An angioplasty is a procedure used to open arteries blocked by buildup. The procedure can be done for a number of reasons, including lowering the individual's chances of suffering a heart attack or of developing heart disease. It can also be used for individuals who have been diagnosed with angina. A primary angioplasty is done as more of an emergency procedure for damage control, while an elective procedure is done on an individual who shows signs of risk for developing heart disease or suffering cardiac arrest.

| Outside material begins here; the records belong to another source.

(** X14.  In a run that reaches the loop, the queries sent to the emulator
    are those of the diagnostics followed by the lines submitted at the
    prompt; the banners, the connection and the listing send none. *)
Theorem run_sends_the_diagnostics_then_the_submitted_lines :
  forall (stdin : list input_event) (w : world bq) (c : client bq) (w1 : world bq),
    new_client bq api_endpoint project w = (inr c, w1) ->
    listing_completes bq c w1 = true ->
    queries (trace_of (main bq stdin w)) =
    queries (trace_of (query_firebase_model bq c (world_of (list_tables bq c w1))))
    ++ submitted stdin.
Proof.
  intros stdin w c w1 Hnew Hlist.
  pose proof (main_run bq stdin w) as Hrun. cbv zeta in Hrun.
  rewrite Hnew, Hlist in Hrun. rewrite Hrun. cbn [trace_of snd].
  destruct (list_tables_trace bq c w1) as (_ & Hq & _).
  rewrite !queries_app, Hq, interactive_loop_queries. reflexivity.
Qed.

(** X15.  An exception that [input] raises on input it cannot read is not
    caught by the loop.  In a run that reaches the loop and comes to such
    an input, [main] ends with that exception: the run shows the prompt of
    that round and nothing after it, reads nothing more, and exits with
    status 1 after the traceback. *)
Theorem unreadable_input_ends_the_run :
  forall (stdin before after : list input_event) (msg : string)
         (w : world bq) (c : client bq) (w1 : world bq),
    new_client bq api_endpoint project w = (inr c, w1) ->
    listing_completes bq c w1 = true ->
    stdin = before ++ Unreadable msg :: after ->
    all_go_on before = true ->
    result_of (main bq stdin w) = inl (Exception msg)
    /\ exit_status (result_of (main bq stdin w)) = 1%Z
    /\ prompts (trace_of (main bq stdin w)) = S (length before)
    /\ queries (trace_of (main bq stdin w)) =
       queries (trace_of (query_firebase_model bq c (world_of (list_tables bq c w1))))
       ++ submitted before
    /\ exists t, trace_of (main bq stdin w) = t ++ [Input prompt].
Proof.
  intros stdin before after msg w c w1 Hnew Hlist -> Hgo.
  pose proof (main_run bq (before ++ Unreadable msg :: after) w) as Hrun.
  cbv zeta in Hrun. rewrite Hnew, Hlist in Hrun. rewrite Hrun.
  cbn [result_of trace_of fst snd].
  set (w3 := world_of (query_firebase_model bq c (world_of (list_tables bq c w1)))).
  assert (Hloop : forall w0,
             result_of (interactive_loop bq c (before ++ Unreadable msg :: after) w0)
             = inl (Exception msg)
             /\ prompts (trace_of (interactive_loop bq c
                                     (before ++ Unreadable msg :: after) w0))
                = S (length before)
             /\ exists t, trace_of (interactive_loop bq c
                                      (before ++ Unreadable msg :: after) w0)
                          = t ++ [Input prompt]).
  { clear Hrun w3. induction before as [|ev0 before IH]; intro w0; cbn [app length].
    - rewrite interactive_loop_cons. cbn.
      split; [reflexivity|]. split; [reflexivity|]. exists []. reflexivity.
    - cbn [all_go_on forallb] in Hgo.
      apply andb_prop in Hgo. destruct Hgo as [H0 Hgo].
      rewrite interactive_loop_cons, H0. cbn [result_of trace_of fst snd].
      destruct (IH Hgo (world_of (loop_body bq c ev0 w0))) as (Hr & Hp & (t & Ht)).
      split; [exact Hr|]. split.
      + rewrite prompts_app, (loop_body_prompts_once bq c ev0 w0).
        fold (trace_of (interactive_loop bq c (before ++ Unreadable msg :: after)
                          (world_of (loop_body bq c ev0 w0)))).
        rewrite Hp. reflexivity.
      + exists (trace_of (loop_body bq c ev0 w0) ++ t).
        fold (trace_of (interactive_loop bq c (before ++ Unreadable msg :: after)
                          (world_of (loop_body bq c ev0 w0)))).
        rewrite Ht, app_assoc. reflexivity. }
  destruct (Hloop w3) as (Hr & Hp & (t & Ht)).
  destruct (list_tables_trace bq c w1) as (_ & Hq1 & Hp1).
  destruct (query_firebase_model_trace bq c (world_of (list_tables bq c w1)))
    as (_ & Hp2).
  fold (result_of (interactive_loop bq c (before ++ Unreadable msg :: after) w3)).
  fold (trace_of (interactive_loop bq c (before ++ Unreadable msg :: after) w3)).
  rewrite Hr. split; [reflexivity|]. split; [reflexivity|]. split; [|split].
  - rewrite !prompts_app, Hp1, Hp2, Hp. reflexivity.
  - rewrite !queries_app, Hq1, interactive_loop_queries.
    rewrite (submitted_until before (Unreadable msg) after eq_refl).
    reflexivity.
  - exists (banner ++ connected ++ trace_of (list_tables bq c w1)
            ++ trace_of (query_firebase_model bq c (world_of (list_tables bq c w1)))
            ++ loop_banner ++ t).
    rewrite Ht, <- !app_assoc. reflexivity.
Qed.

The development of angina is often a symptom of heart disease. It manifests itself as a heaviness in the chest, shoulders, or neck, and is sometimes accompanied by a painful burning sensation. Angina is caused when there is insufficient blood flow into the heart, which typically occurs when arteries have been blocked by buildup. An angioplasty can be done to clear out the blockages, reopen the vessels, and help reduce an individual's chances of suffering from a heart attack.
If the individual has already suffered from a heart attack, an angioplasty can be done in order to restore blood flow and help prevent further damage to the heart. A heart attack usually occurs because of a loss in blood flow to the heart and a blockage in one of the arteries. Performing an angioplasty can clear the blockage and restore the freedom of blood flow to the muscles, and the faster this is done. the more success there will likely be in averting severe damage to muscles and arteries. Research has shown that performing an angioplasty in less than 90 minutes after the heart attack can help speed recovery and reduce damage to the heart.
Conditions like high cholesterol can result in the buildup of substances inside the arteries and restrict blood flow to the heart or other part of the body. Once fatty or sticky substances adhere to the walls of the arteries, white blood cells, platelets, and nutrients such as calcium can become stuck to the fatty mass and narrow the arteries even further. An angioplasty can be conducted in order to clear out these masses.
An angioplasty, also known as percutaneous coronary intervention, is only a temporary solution. It is often done in response to an immediate threat, and will give medical professionals a chance to determine the underlying cause for the obstruction. Medication and lifestyle changes often follow the procedure in order to ensure that the arteries opened remain unobstructed.